(** * byteme::GzipFileReader — a chunked reader over zlib's gzFile

    Shallow embedding of [include/byteme/GzipFileReader.hpp].  The class is a
    thin wrapper around four zlib entry points ([gzopen], [gzread], [gzeof],
    [gzerror]); zlib itself is an external collaborator and is taken as an
    interface ([Zlib]); so is the heap the two vectors are allocated on
    ([Heap]).  The general statements about the reader are proved for
    arbitrary implementations of these interfaces; a small simulated zlib
    ([sim_zlib]) and heap ([sim_heap]) are used to run the reader on concrete
    files. *)

From Stdlib Require Import ZArith List Bool Lia.
From Stdlib.Strings Require Import Byte.
From Stdlib.Strings Require String.
Import ListNotations String.StringSyntax.
Open Scope Z_scope.

Abbreviation string := String.string.
Delimit Scope string_scope with string.
Bind Scope string_scope with String.string.

(** ** Platform integer types

    The header mixes three integer types: [size_t] (the member [read] and the
    vector sizes), [unsigned] (the [len] parameter of [gzread]) and [int] (the
    value [gzread] returns).  We fix the usual LP64 widths and a signed plain
    [char]. *)

Module Platform.

Definition INT_MAX : Z := 2 ^ 31 - 1.
Definition SIZE_MAX : Z := 2 ^ 64 - 1.

(** [max_size()] of a vector of one-byte elements ([PTRDIFF_MAX]). *)
Definition vector_max_size : Z := 2 ^ 63 - 1.

(** [buffer_.size()] passed where [unsigned len] is expected. *)
Definition size_t_to_unsigned (n : Z) : Z := n mod 2 ^ 32.

(** [read = gzread(...)]: an [int] stored into a [size_t]. *)
Definition int_to_size_t (i : Z) : Z := i mod 2 ^ 64.

Definition uchar : Type := byte.
Definition char : Type := Z.

Definition uchar_value (b : uchar) : Z := Z.of_N (Byte.to_N b).

(** [unsigned char] to [char]: same bit pattern, value taken modulo 256 into
    [-128, 127]. *)
Definition uchar_to_char (b : uchar) : char :=
  let v := uchar_value b in if 128 <=? v then v - 256 else v.

End Platform.
Import Platform.

(** ** Outcome of a call that may throw *)

Inductive outcome (A : Type) : Type :=
| Returned (a : A)
| Threw (what : string)      (* an exception was thrown; [what] is its what() *)
| Undefined.                 (* the call ran into undefined behaviour *)
Arguments Returned {A} a.
Arguments Threw {A} what.
Arguments Undefined {A}.

Definition bind {A B : Type} (o : outcome A) (k : A -> outcome B)
  : outcome B :=
  match o with
  | Returned a => k a
  | Threw what => Threw what
  | Undefined => Undefined
  end.

Notation "x <- o ;; k" := (bind o (fun x => k))
  (at level 61, o at next level, right associativity).

(** ** Memory

    Creating a vector of [n] one-byte elements fails with [std::length_error]
    when [n] is above [max_size()], and with [std::bad_alloc] when the heap
    cannot serve the request; a vector of no elements allocates nothing.
    The heap is an interface, like zlib: [allocate m n] is the heap after
    [n] bytes have been taken from [m], if they can be.  The texts of the
    exceptions are those of libstdc++. *)

Class Heap (M : Type) : Type := {
  allocate : M -> Z -> option M
}.

Definition bad_alloc_what : string := "std::bad_alloc".
Definition length_error_what : string :=
  "cannot create std::vector larger than max_size()".
Definition resize_error_what : string := "vector::_M_default_append".

Definition new_vector {M : Type} {heap : Heap M} (m : M) (n : Z)
  (too_long : string) : outcome M :=
  if vector_max_size <? n then Threw too_long
  else if n =? 0 then Returned m
  else match allocate m n with
       | Some m' => Returned m'
       | None => Threw bad_alloc_what
       end.

(** ** The zlib interface the reader consumes

    [gzread h buf len] returns the [int] result, the contents of the caller's
    buffer after the call and the new state of the handle. *)

Class Zlib (H : Type) : Type := {
  gzopen  : string -> option H;
  gzread  : H -> list uchar -> Z -> Z * list uchar * H;
  gzeof   : H -> bool;
  gzerror : H -> string
}.

(** Calls made on a handle, in order. *)
Inductive libcall : Type :=
| CallRead (len : Z)
| CallEof
| CallError.

(** Template parameter [B]. *)
Inductive elem_type : Type := UnsignedChar | PlainChar.

(** [std::is_same<B, char>::value] *)
Definition is_same_char (B : elem_type) : bool :=
  match B with PlainChar => true | UnsignedChar => false end.

Definition elem (B : elem_type) : Type :=
  match B with UnsignedChar => uchar | PlainChar => char end.

(** A byte of the stream seen as a [B]. *)
Definition reinterpret (B : elem_type) : uchar -> elem B :=
  match B return uchar -> elem B with
  | UnsignedChar => fun b => b
  | PlainChar => uchar_to_char
  end.

(** The vector whose [data()] a pointer designates. *)
Inductive pointer : Type := buffer__data | counter_buffer_data.

(** [std::copy_n(src, count, dst)] from [unsigned char] to [char]; reading or
    writing past the end of either array is undefined. *)
Definition copy_n (src : list uchar) (count : Z) (dst : list char)
  : option (list char) :=
  if (count <=? Z.of_nat (length src)) && (count <=? Z.of_nat (length dst))
  then Some (map uchar_to_char (firstn (Z.to_nat count) src)
             ++ skipn (Z.to_nat count) dst)
  else None.

(** The secondary buffer after a call that read [n] bytes, [n] within the
    bounds of both arrays. *)
Definition copied (B : elem_type) (buf : list uchar) (n : Z) (cb : list char)
  : list char :=
  if is_same_char B
  then map uchar_to_char (firstn (Z.to_nat n) buf) ++ skipn (Z.to_nat n) cb
  else cb.

Section Reader.

Context {H : Type} {lib : Zlib H} {M : Type} {heap : Heap M}.

(** [struct GZFile]: the handle, together with the history of the calls made
    on it (the history is ghost state, it exists only in the model).  The
    destructor's [gzclose] takes no part in the properties below and is left
    out. *)
Record GZFile : Type := mkGZFile {
  handle : H;
  calls : list libcall
}.

Definition new_GZFile (path : string) : outcome GZFile :=
  match gzopen path with
  | None => Threw (String.append "failed to open file at '"
                     (String.append path "'"))
  | Some h => Returned (mkGZFile h [])
  end.

Definition call_gzread (g : GZFile) (buf : list uchar) (len : Z)
  : Z * list uchar * GZFile :=
  let '(ret, buf', h') := gzread (handle g) buf len in
  (ret, buf', mkGZFile h' (calls g ++ [CallRead len])).

Definition call_gzeof (g : GZFile) : bool * GZFile :=
  (gzeof (handle g), mkGZFile (handle g) (calls g ++ [CallEof])).

Definition call_gzerror (g : GZFile) : string * GZFile :=
  (gzerror (handle g), mkGZFile (handle g) (calls g ++ [CallError])).

Record GzipFileReader : Type := mkReader {
  gz : GZFile;
  buffer_ : list uchar;
  counter_buffer : list char;
  read : Z
}.

Variable B : elem_type.

(** The constructor, on heap [m].  Members are initialised in declaration
    order: [gz] first, so a failed open throws before any buffer exists;
    then [buffer_(buffer_size)]; [counter_buffer] starts empty and is resized
    in the body when [B] is [char].  [buffer_size] is a [size_t]. *)
Definition new_GzipFileReader (path : string) (buffer_size : Z) (m : M)
  : outcome GzipFileReader :=
  g <- new_GZFile path ;;
  m1 <- new_vector m buffer_size length_error_what ;;
  if is_same_char B then
    _ <- new_vector m1 buffer_size resize_error_what ;;
    Returned (mkReader g (repeat x00 (Z.to_nat buffer_size))
                (repeat 0 (Z.to_nat buffer_size)) 0)
  else
    Returned (mkReader g (repeat x00 (Z.to_nat buffer_size)) [] 0).
(** The six fields every entry message has. *)
Definition entry_fields (l : entry_locals) : list field :=
  [ mk_field "📍 Entry" ("**" ++ format_f false true 2 (e_entry l) ++ "**") true;
    mk_field "🛑 Stop Loss"
      (format_f false true 2 (e_stop l) ++ newline
       ++ "(" ++ format_f true false 2 (entry_risk l) ++ " pts)") true;
    mk_field "📊 Risk" ("**" ++ format_f false false 2 (entry_risk l) ++ "** pts") true;
    mk_field "🎯 TP1 (1.3R)"
      (format_f false true 2 (e_tp1 l) ++ newline
       ++ "(" ++ format_f true false 2 (entry_tp1_dist l) ++ " pts)") true;
    mk_field "🎯 TP2 (2.0R)"
      (format_f false true 2 (e_tp2 l) ++ newline
       ++ "(" ++ format_f true false 2 (entry_tp2_dist l) ++ " pts)") true;
    mk_field "⏰ Time" (py_str (e_time_str l) ++ newline ++ py_str (e_day l)) true ].

(** The field added when the payload has the key [mo_bias].  The value
    goes to [add_field] as it is, and [add_field] keeps [str(value)]: the
    embed that is sent holds text, whatever the payload held. *)
Definition midnight_open (data : dict) : res (list field) :=
  if dict_has data "mo_bias" then
    v <- dict_getitem data "mo_bias" ;;
    Ok [ mk_field "🌙 Midnight Open" (py_str v) false ]
  else Ok [].

Definition entry_embed (now : Z) (data : dict) (l : entry_locals) : res embed :=
  mo <- midnight_open data ;;
  Ok {| title := direction_emoji (e_direction l) ++ " " ++ py_str (e_direction l)
                 ++ " ENTRY - " ++ py_str (e_mode l)
                 ++ " [" ++ py_str (e_timeframe l) ++ "]";
        description := None;
        color := direction_color (e_direction l);
        timestamp := now;
        fields := entry_fields l ++ mo;
        footer := Some ("ICT Pro v10 Optimized | " ++ py_str (e_timeframe l)
                        ++ " Chart | Trade at your own risk") |}.

Definition entry_message (now : Z) (data : dict) : res embed :=
  l <- entry_read data ;;
  entry_embed now data l.

(** *** [send_tp1_alert], [send_tp2_alert], [send_sl_alert],
        [send_eod_alert]

    Each reads a direction, a price and one amount. *)
Record exit_locals : Type := {
  x_direction : pyval;
  x_price : float;
  x_amount : float
}.

Definition tp1_read (data : dict) : res exit_locals :=
  let direction := dict_get data "direction" (PStr "UNKNOWN") in
  price <- py_float (dict_get data "price" (PInt 0)) ;;
  profit <- py_float (dict_get data "profit" (PInt 0)) ;;
  Ok {| x_direction := direction; x_price := price; x_amount := profit |}.

Definition tp1_embed (now : Z) (l : exit_locals) : embed :=
  {| title := "✅ TP1 HIT - 50% Closed";
     description := Some ("**" ++ py_str (x_direction l) ++ "** position moved to breakeven");
     color := direction_color (x_direction l);
     timestamp := now;
     fields :=
       [ mk_field "💰 TP1 Price" (format_f false true 2 (x_price l)) true;
         mk_field "📈 Profit" ("+" ++ format_f false false 2 (x_amount l) ++ " pts") true;
         mk_field "🔒 Status" "Breakeven Active" true ];
     footer := Some "Remaining 50% running to TP2" |}.

Definition tp1_message (now : Z) (data : dict) : res embed :=
  l <- tp1_read data ;; Ok (tp1_embed now l).

Definition tp2_read (data : dict) : res exit_locals :=
  let direction := dict_get data "direction" (PStr "UNKNOWN") in
  price <- py_float (dict_get data "price" (PInt 0)) ;;
  profit <- py_float (dict_get data "profit" (PInt 0)) ;;
  Ok {| x_direction := direction; x_price := price; x_amount := profit |}.

Definition tp2_embed (now : Z) (l : exit_locals) : embed :=
  {| title := "🎯 TP2 HIT - Trade Complete";
     description := Some ("**" ++ py_str (x_direction l) ++ "** position fully closed");
     color := GREEN;
     timestamp := now;
     fields :=
       [ mk_field "💰 TP2 Price" (format_f false true 2 (x_price l)) true;
         mk_field "📈 Total Profit" ("+" ++ format_f false false 2 (x_amount l) ++ " pts") true;
         mk_field "✅ Result" "WINNER" true ];
     footer := None |}.

Definition tp2_message (now : Z) (data : dict) : res embed :=
  l <- tp2_read data ;; Ok (tp2_embed now l).

Definition sl_read (data : dict) : res exit_locals :=
  let direction := dict_get data "direction" (PStr "UNKNOWN") in
  price <- py_float (dict_get data "price" (PInt 0)) ;;
  loss <- py_float (dict_get data "loss" (PInt 0)) ;;
  Ok {| x_direction := direction; x_price := price; x_amount := loss |}.

Definition sl_embed (now : Z) (l : exit_locals) : embed :=
  {| title := "🛑 STOP LOSS HIT";
     description := Some ("**" ++ py_str (x_direction l) ++ "** position closed at stop");
     color := RED;
     timestamp := now;
     fields :=
       [ mk_field "💰 Exit Price" (format_f false true 2 (x_price l)) true;
         mk_field "📉 Loss" (format_f false false 2 (x_amount l) ++ " pts") true;
         mk_field "❌ Result" "STOPPED OUT" true ];
     footer := None |}.

Definition sl_message (now : Z) (data : dict) : res embed :=
  l <- sl_read data ;; Ok (sl_embed now l).

Definition eod_read (data : dict) : res exit_locals :=
  let direction := dict_get data "direction" (PStr "UNKNOWN") in
  price <- py_float (dict_get data "price" (PInt 0)) ;;
  pnl <- py_float (dict_get data "pnl" (PInt 0)) ;;
  Ok {| x_direction := direction; x_price := price; x_amount := pnl |}.

Definition eod_color (pnl : float) : Z :=
  if float_gt0 pnl then GREEN else RED.

Definition eod_result (pnl : float) : string :=
  if float_gt0 pnl then "PROFIT" else if float_lt0 pnl then "LOSS" else "BREAKEVEN".

Definition eod_embed (now : Z) (l : exit_locals) : embed :=
  {| title := "🌅 EOD CLOSE (3:00 PM)";
     description := Some ("**" ++ py_str (x_direction l) ++ "** position closed at end of day");
     color := eod_color (x_amount l);
     timestamp := now;
     fields :=
       [ mk_field "💰 Exit Price" (format_f false true 2 (x_price l)) true;
         mk_field "📊 P&L" (format_f true false 2 (x_amount l) ++ " pts") true;
         mk_field "📋 Result" (eod_result (x_amount l)) true ];
     footer := None |}.
(** X12: The first epoch of a newly built dataset with a collection given
    and an output buffer that can be allocated (the window size is not 0
    and [center_bin_to_predict // window_size] is not negative), for any
    sizes. With
    [k = super_batch_size // batch_size] batches cut from each super-batch
    and [c = ceil(batch_size * batches_per_epoch / super_batch_size)]
    super-batches allowed, the loop yields
    [m = min(batches_per_epoch, k * max(c, 0))] batches, the [i]-th being
    rows [(i mod k) * batch_size] onwards of super-batch [i / k]; it ends
    by the end-of-sequence signal, never by an exception; the genome has
    been asked [(m - 1) / k + 1] times (not at all when [m = 0]); and each
    batch has [batch_size] rows. *)
Theorem first_epoch_in_closed_form (cfg : @Config Chrom Handle PathSpec)
    (ds : Dataset) (h : Handle) (fuel : nat) :
  let B := batch_size cfg in
  let S_ := plan_super_batch_size cfg in
  let bpe := plan_batches_per_epoch cfg in
  let c := plan_super_batches_per_epoch cfg in
  let m := Z.to_nat (Z.min bpe (S_ / B * Z.max c 0)) in
  BigWigDataset_init cfg = inr ds ->
  0 < B ->
  window_size cfg <> 0 ->
  0 <= plan_center_bin_to_predict cfg / window_size cfg ->
  collection_handle open_collection (collection cfg) = Some h ->
  (m < fuel)%nat ->
  exists ds',
    run_epoch fuel ds =
    (map (batch B S_ None (ds_super_dataset ds) h 0) (seq 0 m), Exhausted, ds') /\
    ds_n ds' = (if bpe <=? Z.of_nat m then Z.of_nat m else Z.of_nat m + 1) /\
    Z.of_nat (fetches ds') =
      (if Nat.eqb m 0 then 0 else (Z.of_nat m - 1) / (S_ / B) + 1) /\
    (forall b, In b (map (batch B S_ None (ds_super_dataset ds) h 0) (seq 0 m)) ->
       length (fst b) = Z.to_nat B /\ length (snd b) = Z.to_nat B).
Proof.
  exact (first_epoch cfg ds h fuel).
Qed.

End Scheduler.

(** * The PyTorch adapter *)

Section AdapterProperties.

Context {Chrom Seq Row Handle PathSpec SeqTensor TargetTensor : Type}.
Variable genome_get_batch : nat -> Z -> list (Chrom * Z) * list Seq.
Variable open_collection : PathSpec -> Handle.
Variable collection_len : Handle -> nat.
Variable collection_get_batch :
  Handle -> list Chrom -> list Z -> list Z -> Z -> list Row.
Variable smooth : list Row -> Z -> list Row.
Variable float_tensor : list Seq -> SeqTensor.
Variable as_tensor_cuda : list Row -> TargetTensor.

Local Abbreviation wrap :=
  (@Build_PytorchBigWigDataset Chrom Seq Row Handle PathSpec).
Local Abbreviation cast := (to_tensors float_tensor as_tensor_cuda).
(** * update_reading_records.py: cell text normaliser and sheet recolouring

    A shallow embedding of [clean_and_format_text] and [update_excel_sheet]
    from [My Classroom/feelings/update_reading_records.py], with the
    properties of the parsing heuristic and of the sheet traversal.

    - Python [str] values are lists of characters.  The development covers
      the ASCII fragment of [str]: on it the Unicode predicates behind
      [str.strip], [str.split], [\s] and [\d] reduce to the tables below and
      the case mappings of [str.capitalize] stay inside the alphabet.
    - The two regular expressions are run by backtracking, piece by piece,
      and [re.finditer] scans the string from left to right.
    - Code that can raise returns a [result]; loops thread the state.
    - The workbook is a map from sheet names to cells, with a store of fill
      objects that cells and the legend map refer to. *)

From Stdlib Require Import Ascii String ZArith DecimalString.
From stdpp Require Import base list gmap strings.

Open Scope nat_scope.

(** ** Characters and strings *)

Definition str := list ascii.

(** A string literal as a [str]. *)
Definition lit (s : string) : str := list_ascii_of_string s.

Definition ord (c : ascii) : nat := nat_of_ascii c.
Definition chr (n : nat) : ascii := ascii_of_nat n.

Definition in_range (lo hi : nat) (c : ascii) : bool :=
  (lo <=? ord c) && (ord c <=? hi).

(** [str.isspace] and the regex class [\s]: TAB, LF, VT, FF, CR, the four
    information separators FS, GS, RS, US, and SPACE. *)
Definition isspace (c : ascii) : bool :=
  in_range 9 13 c || in_range 28 31 c || (ord c =? 32).

(** The regex class [\d]. *)
Definition isdigit (c : ascii) : bool := in_range 48 57 c.

Definition isupper (c : ascii) : bool := in_range 65 90 c.
Definition islower (c : ascii) : bool := in_range 97 122 c.

Definition upper_char (c : ascii) : ascii :=
  if islower c then chr (ord c - 32) else c.
Definition lower_char (c : ascii) : ascii :=
  if isupper c then chr (ord c + 32) else c.

Definition newline : ascii := chr 10.
Definition plus : ascii := chr 43.
Definition space : ascii := chr 32.

Definition char_eqb (a b : ascii) : bool := bool_decide (a = b).

(** ** The [str] methods the source calls *)

Fixpoint lstrip (s : str) : str :=
  match s with
  | c :: s' => if isspace c then lstrip s' else s
  | [] => []
  end.

Definition rstrip (s : str) : str := reverse (lstrip (reverse s)).

(** [s.strip()] *)
Definition strip (s : str) : str := rstrip (lstrip s).

(** [s.split()] with no separator: the maximal runs of non-whitespace
    characters, in order.  [w] is the word being read. *)
Fixpoint split_acc (w : str) (s : str) : list str :=
  match s with
  | [] => match w with [] => [] | _ => [w] end
  | c :: s' =>
      if isspace c
      then match w with [] => split_acc [] s' | _ => w :: split_acc [] s' end
      else split_acc (w ++ [c]) s'
  end.

Definition split (s : str) : list str := split_acc [] s.

(** [s.capitalize()]: first character upper-cased, the others lower-cased. *)
Definition capitalize (s : str) : str :=
  match s with
  | [] => []
  | c :: s' => upper_char c :: (lower_char <$> s')
  end.

(** [sep.join(ws)] *)
Fixpoint join (sep : str) (ws : list str) : str :=
  match ws with
  | [] => []
  | [w] => w
  | w :: ws' => w ++ sep ++ join sep ws'
  end.

(** [string.capwords(s)]: [' '.join(map(str.capitalize, s.split()))]. *)
Definition capwords (s : str) : str :=
  join [space] (capitalize <$> split s).

(** ** Regular expressions

    A pattern is run by backtracking.  Each piece of a pattern maps the text
    still to be read to the list of ways it can match there, as pairs
    (consumed, rest), in the order in which the engine tries them; the first
    way that lets the rest of the pattern succeed is the match. *)

Definition ways := list (str * str).

(** [[\s\n]+], greedy: the longest run first, then the shorter ones. *)
Fixpoint ws_plus (r : str) : ways :=
  match r with
  | c :: r' =>
      if isspace c || char_eqb c newline
      then ((λ p, (c :: p.1, p.2)) <$> ws_plus r') ++ [([c], r')]
      else []
  | [] => []
  end.

(** [\d] *)
Definition digit (r : str) : ways :=
  match r with
  | c :: r' => if isdigit c then [([c], r')] else []
  | [] => []
  end.

(** [\d{1,2}], greedy: two digits first, then one. *)
Definition digit_1_2 (r : str) : ways :=
  p1 ← digit r;
  (p2 ← digit p1.2; [(p1.1 ++ p2.1, p2.2)]) ++ [p1].

(** [\+?], greedy: with the sign first, then without. *)
Definition opt_plus (r : str) : ways :=
  match r with
  | c :: r' => if char_eqb c plus then [([c], r'); ([], r)] else [([], r)]
  | [] => [([], r)]
  end.

(** The group [(\d{1,2}\+?)]. *)
Definition level_group (r : str) : ways :=
  d ← digit_1_2 r;
  p ← opt_plus d.2;
  [(d.1 ++ p.1, p.2)].

(** [$] without MULTILINE: at the end of the string, or just before a
    newline that ends the string. *)
Definition at_dollar (r : str) : bool :=
  match r with
  | [] => true
  | [c] => char_eqb c newline
  | _ => false
  end.

(** The lookahead [(?=\s|$|\n)]. *)
Definition lookahead (r : str) : bool :=
  match r with
  | c :: _ => isspace c || at_dollar r || char_eqb c newline
  | [] => at_dollar r
  end.

(** A compiled pattern, run at one position: the length of the match and
    the text of group 1. *)
Definition pattern := str → option (nat * str).

(** [[\s\n]+(\d{1,2}\+?)(?=\s|$|\n)] *)
Definition level_after_space : pattern := λ r,
  head (w ← ws_plus r;
        g ← level_group w.2;
        if lookahead g.2 then [(length w.1 + length g.1, g.1)] else []).

(** [(\d{1,2}\+?)$] *)
Definition level_at_end : pattern := λ r,
  head (g ← level_group r;
        if at_dollar g.2 then [(length g.1, g.1)] else []).

Record re_match := Match { m_start : nat; m_end : nat; m_group1 : str }.

(** [re.finditer]: the matches from left to right, the search resuming where
    the last match ended.  [i] is the position of [r] in the string and
    [skip] the number of characters of the last match still to pass. *)
Fixpoint scan (pat : pattern) (r : str) (i skip : nat) : list re_match :=
  match skip with
  | S k =>
      match r with
      | [] => []
      | _ :: r' => scan pat r' (S i) k
      end
  | 0 =>
      match pat r with
      | Some (n, g) =>
          Match i (i + n) g ::
          match r with
          | [] => []
          | _ :: r' => scan pat r' (S i) (n - 1)
          end
      | None =>
          match r with
          | [] => []
          | _ :: r' => scan pat r' (S i) 0
          end
      end
  end.

Definition finditer (pat : pattern) (s : str) : list re_match := scan pat s 0 0.

(** ** Values and exceptions *)

(** What a cell holds, as far as the program looks at it: nothing, a text
    or an integer. *)
Inductive pyval :=
  | VNone
  | VStr (s : str)
  | VInt (n : Z).

(** Truth value of a [pyval]. *)
Definition truthy (v : pyval) : bool :=
  match v with
  | VNone => false
  | VStr s => negb (bool_decide (s = []))
  | VInt n => negb (n =? 0)%Z
  end.
(** The options of the example program, with a fixed directory. *)
Definition opts : list Opt :=
  [ Domains [str "localhost"]; RequireTrusted true;
    Directory (str "/tmp/mkcert") ].

Definition ca_text : bytes :=
  str "Using the local CA at " ++ [dq] ++ str "/home/dev/.local/share/mkcert"
  ++ [dq] ++ str " " ++ sparkles_utf8 ++ [nl].

Definition warn_text : bytes :=
  str "Warning: the local CA is not installed in the system trust store!"
  ++ [nl].

Definition cert_path : bytes := str "./localhost.pem".
Definition key_path : bytes := str "./localhost-key.pem".

Definition file_text : bytes := file_line cert_path key_path ++ [nl].

Definition trusted : bytes := ca_text ++ file_text.
Definition untrusted : bytes := ca_text ++ warn_text ++ file_text.

(** A transcript with neither the CA line nor the file line. *)
Definition bare : bytes := str "Created a new certificate" ++ [nl].

(** A system on which mkcert exits with status 0 and prints [out]. *)
Definition prints (out : bytes) : system := fun _ => (out, None).

(** A system on which mkcert fails: it exits with [status], having
    written [stderr] to its standard error. *)
Definition fails (status : Z) (stderr out : bytes) : system :=
  fun _ => (out, Some (ExitError status stderr)).

End Sample.

(** ** Further vocabulary *)

Module Props.

Import Spec.

(** No proper suffix of [l] is a prefix of [l]: two occurrences of [l] in
    a text do not overlap. *)
Definition unbordered (l : bytes) : bool :=
  forallb (fun j => negb (BytesPkg.HasPrefix l (skipn j l)))
          (List.seq 1 (length l - 1)).

(** A path that the tool can print between double quotes and that reads
    back unchanged: not empty, without a newline or a double quote. *)
Definition quotable (p : bytes) : Prop := plain p /\ ~ In dq p.

Definition marker (m : bytes) : Prop :=
  m = collision_utf8 \/ m = sparkles_utf8.

(** The field of the parameters that an option sets. *)
Inductive field : Type :=
| f_domains | f_requireTrust | f_dir | f_certFile | f_keyFile.

Definition field_of (c : option_call) : field :=
  match c with
  | call_Domains _ => f_domains
  | call_RequireTrusted _ => f_requireTrust
  | call_Directory _ => f_dir
  | call_CertFile _ => f_certFile
  | call_KeyFile _ => f_keyFile
  end.

End Props.

(** ** The example programs

    The two variants of [main] serve the current directory over HTTPS
    with a certificate from [Exec].  A program is the tree of the library
    calls it makes, from the parsing of the command line on. *)

Module Program.

Import Spec.

(** *** flag

    The command line of the programs has the one string flag -b.
    [parseOne] follows [FlagSet.parseOne] on the arguments that remain. *)

Inductive parsed_one : Type :=
| flag_b (value : bytes) (rest : list bytes)  (* the flag -b and its value *)
| no_flag (rest : list bytes)                 (* the flags have ended *)
| help_requested                              (* ErrHelp: -h or -help *)
| parse_error.                                (* bad syntax, a flag that is not
                                                 defined, a missing value *)

Definition minus : byte := x2d.
Definition equals : byte := x3d.

(** The text before the first [=] and the text after it, if there is
    one. *)
Fixpoint cut (s : bytes) : bytes * option bytes :=
  match s with
  | [] => ([], None)
  | c :: s' =>
      if Byte.eqb c equals then ([], Some s')
      else let '(n, v) := cut s' in (c :: n, v)
  end.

------------

[What to do]
Starting with the first line of the listing above and ending with the line that holds "value [gzread] returns).", return those lines exactly as written, both included.

[Output for this exercise]
(** * byteme::GzipFileReader — a chunked reader over zlib's gzFile

    Shallow embedding of [include/byteme/GzipFileReader.hpp].  The class is a
    thin wrapper around four zlib entry points ([gzopen], [gzread], [gzeof],
    [gzerror]); zlib itself is an external collaborator and is taken as an
    interface ([Zlib]); so is the heap the two vectors are allocated on
    ([Heap]).  The general statements about the reader are proved for
    arbitrary implementations of these interfaces; a small simulated zlib
    ([sim_zlib]) and heap ([sim_heap]) are used to run the reader on concrete
    files. *)

From Stdlib Require Import ZArith List Bool Lia.
From Stdlib.Strings Require Import Byte.
From Stdlib.Strings Require String.
Import ListNotations String.StringSyntax.
Open Scope Z_scope.

Abbreviation string := String.string.
Delimit Scope string_scope with string.
Bind Scope string_scope with String.string.

(** ** Platform integer types

    The header mixes three integer types: [size_t] (the member [read] and the
    vector sizes), [unsigned] (the [len] parameter of [gzread]) and [int] (the
    value [gzread] returns).  We fix the usual LP64 widths and a signed plain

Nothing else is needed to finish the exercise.